Find the line with "unfold slot_idx0. rewrite" in the entries below, then reproduce it and every line after it down to and including the line with "exactly [fl] and", exactly.

[Dataset items]
<<<<
Lemma free_slot_arith next : free_slot next = 2 * (next mod 2 ^ 31) + 1.
Proof.
  unfold free_slot, slot_of_idx, wrap. rewrite Z.shiftl_mul_pow2 by lia.
  change (2 ^ 1) with 2. change (2 ^ 32) with (2 ^ 31 * 2).
  rewrite Zmult_mod_distr_r, Z.mul_0_r, Z.add_0_r.
  rewrite <- Z.lxor_lor, <- Z.add_nocarry_lxor; [lia| |];
    change 1 with (Z.ones 1); rewrite land_low by lia; apply Z.mod_mul; lia.
Qed.

Lemma free_slot_is_free next : is_free (free_slot next) = true.
Proof.
  rewrite is_free_mod, free_slot_arith, Z.add_comm, Z.mul_comm, Z_mod_plus_full. done.
Qed.

(** The link a free slot holds: [next] without its top bit. *)
Lemma free_slot_link next : Z.shiftr (slot_idx0 (free_slot next)) 1 = next mod 2 ^ 31.
Proof.
  pose proof (Z.mod_pos_bound next (2 ^ 31) ltac:(lia)).
  unfold slot_idx0. rewrite free_slot_arith, Z.mod_small, Z.shiftr_div_pow2 by lia.
  change (2 ^ 1) with 2. rewrite Z.mul_comm, Z.div_add_l by lia. change (1 / 2) with 0. lia.
Qed.

Lemma next_free_slot {S} `{Profile} next (s : S) : 0 <= next < 2 ^ 31 ->
  next_free (free_slot next) s = Ok (next, s).
Proof.
  intros. unfold next_free, debug_assert. rewrite free_slot_is_free, free_slot_link, Z.mod_small by done.
  by destruct debug_checks.
Qed.

(** ** The invariant of the slab

    [chain slots len h fl]: starting at [h], the links of the free slots visit
    exactly [fl] and end at the sentinel [len]. *)
Fixpoint chain (sl : list Z) (n : Z) (h : Z) (fl : list Z) : Prop :=
  match fl with
  | [] => h = n
  | i :: fl' => h = i /\ exists next,
      zlookup sl i = Some (free_slot next) /\ 0 <= next <= n /\ chain sl n next fl'
  end.

Record slab_inv (fl : list Z) (s : Slab) : Prop := {
  si_len : Z.of_nat (length s.(slots)) = s.(len);
  si_bound : 0 < s.(len) < 2 ^ 31;
  si_chain : chain s.(slots) s.(len) s.(head) fl;
  si_free : forall i, i ∈ fl <-> exists w, zlookup s.(slots) i = Some w /\ is_free w = true;
  si_nodup : NoDup fl;
  si_count : s.(task_count) = s.(len) - Z.of_nat (length fl);
}.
>>>>
> _Answer for the task_
  unfold slot_idx0. rewrite free_slot_arith, Z.mod_small, Z.shiftr_div_pow2 by lia.
  change (2 ^ 1) with 2. rewrite Z.mul_comm, Z.div_add_l by lia. change (1 / 2) with 0. lia.
Qed.

Lemma next_free_slot {S} `{Profile} next (s : S) : 0 <= next < 2 ^ 31 ->
  next_free (free_slot next) s = Ok (next, s).
Proof.
  intros. unfold next_free, debug_assert. rewrite free_slot_is_free, free_slot_link, Z.mod_small by done.
  by destruct debug_checks.
Qed.

(** ** The invariant of the slab

    [chain slots len h fl]: starting at [h], the links of the free slots visit
    exactly [fl] and end at the sentinel [len]. *)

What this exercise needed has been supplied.